Four intruders are reported to have broken into the former Adidas owner’s home in the Paris suburbs on Saturday night by climbing a porch and entering through a first-floor window without being detected by the vast estate’s guards.
According to Combs-La-Ville mayor Guy Geoffroy, the couple were tied up with electrical cords and treated with escalating violence as the masked burglars demanded to know where their “treasure” was. Prosecutors told Agence France-Presse (AFP) news agency Mr Tapie, 78, received a blow to the head with a baton.
The burglars were widely reported in French media to have made off with jewellery and watches.
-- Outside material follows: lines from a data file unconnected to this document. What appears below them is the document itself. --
(** A growth variant is its base model followed by the growth epoch: the
    epochs of [SIex], [IMex], [SCex], [AMex], [PSCex] and [PAMex] are those of
    [SI], [IM], [SC], [AM], [PSC] and [PAM] at the sizes [nu1a], [nu2a], then
    one epoch of duration [Te] with the two growth closures; and the density
    that enters the growth epoch is the one the base model would project. *)
Theorem growth_variant_extends_base
    (nu1a nu2a nu1 nu2 m12 m21 Ta Tb Te : R) (n1 n2 pts : Z) :
  let grow := fun a b =>
    mkEpoch Te (Func (nu_func nu1 Te)) (Func (nu_func nu2 Te)) a b in
  (epochs (trace e (SIex [nu1a; nu2a; nu1; nu2; Ta; Te] [n1; n2] pts))
     = epochs (trace e (SI [nu1a; nu2a; Ta] [n1; n2] pts))
       ++ [grow 0 0] /\
   last_advance_input (trace e (SIex [nu1a; nu2a; nu1; nu2; Ta; Te] [n1; n2] pts))
     = projected (trace e (SI [nu1a; nu2a; Ta] [n1; n2] pts))) /\
  (epochs (trace e (IMex [nu1a; nu2a; nu1; nu2; m12; m21; Ta; Te] [n1; n2] pts))
     = epochs (trace e (IM [nu1a; nu2a; m12; m21; Ta] [n1; n2] pts))
       ++ [grow m12 m21] /\
   last_advance_input (trace e (IMex [nu1a; nu2a; nu1; nu2; m12; m21; Ta; Te] [n1; n2] pts))
     = projected (trace e (IM [nu1a; nu2a; m12; m21; Ta] [n1; n2] pts))) /\
  (epochs (trace e (SCex [nu1a; nu2a; nu1; nu2; m12; m21; Ta; Tb; Te] [n1; n2] pts))
     = epochs (trace e (SC [nu1a; nu2a; m12; m21; Ta; Tb] [n1; n2] pts))
       ++ [grow m12 m21] /\
   last_advance_input (trace e (SCex [nu1a; nu2a; nu1; nu2; m12; m21; Ta; Tb; Te] [n1; n2] pts))
     = projected (trace e (SC [nu1a; nu2a; m12; m21; Ta; Tb] [n1; n2] pts))) /\
  (epochs (trace e (AMex [nu1a; nu2a; nu1; nu2; m12; m21; Ta; Tb; Te] [n1; n2] pts))
     = epochs (trace e (AM [nu1a; nu2a; m12; m21; Ta; Tb] [n1; n2] pts))
       ++ [grow 0 0] /\
   last_advance_input (trace e (AMex [nu1a; nu2a; nu1; nu2; m12; m21; Ta; Tb; Te] [n1; n2] pts))
     = projected (trace e (AM [nu1a; nu2a; m12; m21; Ta; Tb] [n1; n2] pts))) /\
  (epochs (trace e (PSCex [nu1a; nu2a; nu1; nu2; m12; m21; Ta; Tb; Te] [n1; n2] pts))
     = epochs (trace e (PSC [nu1a; nu2a; m12; m21; Ta; Tb] [n1; n2] pts))
       ++ [grow m12 m21] /\
   last_advance_input (trace e (PSCex [nu1a; nu2a; nu1; nu2; m12; m21; Ta; Tb; Te] [n1; n2] pts))
     = projected (trace e (PSC [nu1a; nu2a; m12; m21; Ta; Tb] [n1; n2] pts))) /\
  (epochs (trace e (PAMex [nu1a; nu2a; nu1; nu2; m12; m21; Ta; Tb; Te] [n1; n2] pts))
     = epochs (trace e (PAM [nu1a; nu2a; m12; m21; Ta; Tb] [n1; n2] pts))
       ++ [grow 0 0] /\
   last_advance_input (trace e (PAMex [nu1a; nu2a; nu1; nu2; m12; m21; Ta; Tb; Te] [n1; n2] pts))
     = projected (trace e (PAM [nu1a; nu2a; m12; m21; Ta; Tb] [n1; n2] pts))).
Proof. repeat split. Qed.

(** [SIbo] is [SI] at the sizes [nu1a], [nu2a], then the bottleneck at the
    constant sizes [nu1B], [nu2B] for [TB], then the growth epoch, all
    without migration; the bottleneck starts from the density [SI] would
    project. *)
Theorem bottleneck_variant_extends_SI
    (nu1a nu2a nu1B nu2B nu1 nu2 Ts TB Te : R) (n1 n2 pts : Z) :
  epochs (trace e
      (SIbo [nu1a; nu2a; nu1B; nu2B; nu1; nu2; Ts; TB; Te] [n1; n2] pts))
    = epochs (trace e (SI [nu1a; nu2a; Ts] [n1; n2] pts))
      ++ [ mkEpoch TB (Const nu1B) (Const nu2B) 0 0;
           mkEpoch Te (Func (nu_func nu1 Te)) (Func (nu_func nu2 Te)) 0 0 ] /\
  (exists phi : Phi,
     projected (trace e (SI [nu1a; nu2a; Ts] [n1; n2] pts)) = Some phi /\
     nth_error
       (advances (trace e
          (SIbo [nu1a; nu2a; nu1B; nu2B; nu1; nu2; Ts; TB; Te] [n1; n2] pts)))
       1
       = Some (two_pops phi (e (default_grid pts)) TB
                 (Const nu1B) (Const nu2B) 0 0)).
Proof. split; [reflexivity | eexists; split; reflexivity]. Qed.

(** A periodic model repeats its single-period model: the epochs of [PSC]
    are those of [SC] twice over, and the epochs of [PAM] those of [AM]
    twice over, at the same parameters. *)
Theorem periodic_is_single_twice
    (params : list R) (ns : list Z) (pts : Z) :
  epochs (trace e (PSC params ns pts))
    = epochs (trace e (SC params ns pts))
      ++ epochs (trace e (SC params ns pts)) /\
  epochs (trace e (PAM params ns pts))
    = epochs (trace e (AM params ns pts))
      ++ epochs (trace e (AM params ns pts)).
Proof.
  destruct ns as [| n1 [| n2 [| n3 ns']]];
    do 7 (try destruct params as [| ? params]);
    split; reflexivity.
Qed.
Mr Tapie’s son, Stephane, wrote on social media that the thieves also took mobile phones.
After receiving blows to the face, Mr Tapie’s wife Dominique managed to escape her ties and call the police from a neighbour’s home. She was taken to hospital for a brief check-up but was said to be “doing well” by Mr Tapie’s grandson, Rodolphe.
“My grandfather refused to be taken away,” Rodolphe Tapie told AFP. “He is shattered, very tired. He was sitting on a chair when he was hit with a club.”
Various political figures offered their sympathies to the couple on Sunday, including finance minister Bruno Le Maire and far-right national rally leader Marine Le Pen, with the Elysee Palace telling French media president Emmanuel Macron had called to speak with Mr Tapie, who has been battling cancer for several years, on Sunday morning.
Mr Tapie initially made his fortune buying and overhauling firms in corporate raids before re-selling them at profit, eventually becoming a public figure with his purchases of Adidas and the football club Olympique de Marseille.
Cast further into the spotlight amid allegations of match-fixing in the early 1990s, he eventually entered politics, serving as urban affairs minister in François Mitterrand’s socialist government in 1992.
But he was barred from politics after being prosecuted in a series of cases for corruption, tax fraud and misuse of corporate assets. Upon completing a five-month jail sentence in 1997, he reinvented himself as an actor and TV personality, and late purchased news titles including the Marseille daily La Provence.
In 2019, he was acquitted of fraud in a case that has haunted him for two decades and also embroiled former president Nicolas Sarkozy and the chief of the European Central Bank, Christine Lagarde – then a French finance minister. The legal battle centres around a €400m (£340m) payout awarded to him by the French government over the sale of his stake in Adidas by the state bank Credit Lyonnais.
The ongoing case, reopened with an appeal from Paris prosecutors, was postponed last year after it was announced that Mr Tapie’s cancer had “very seriously progressed”, but days ago his lawyers said he was “determined” to be present when the trial resumes in May.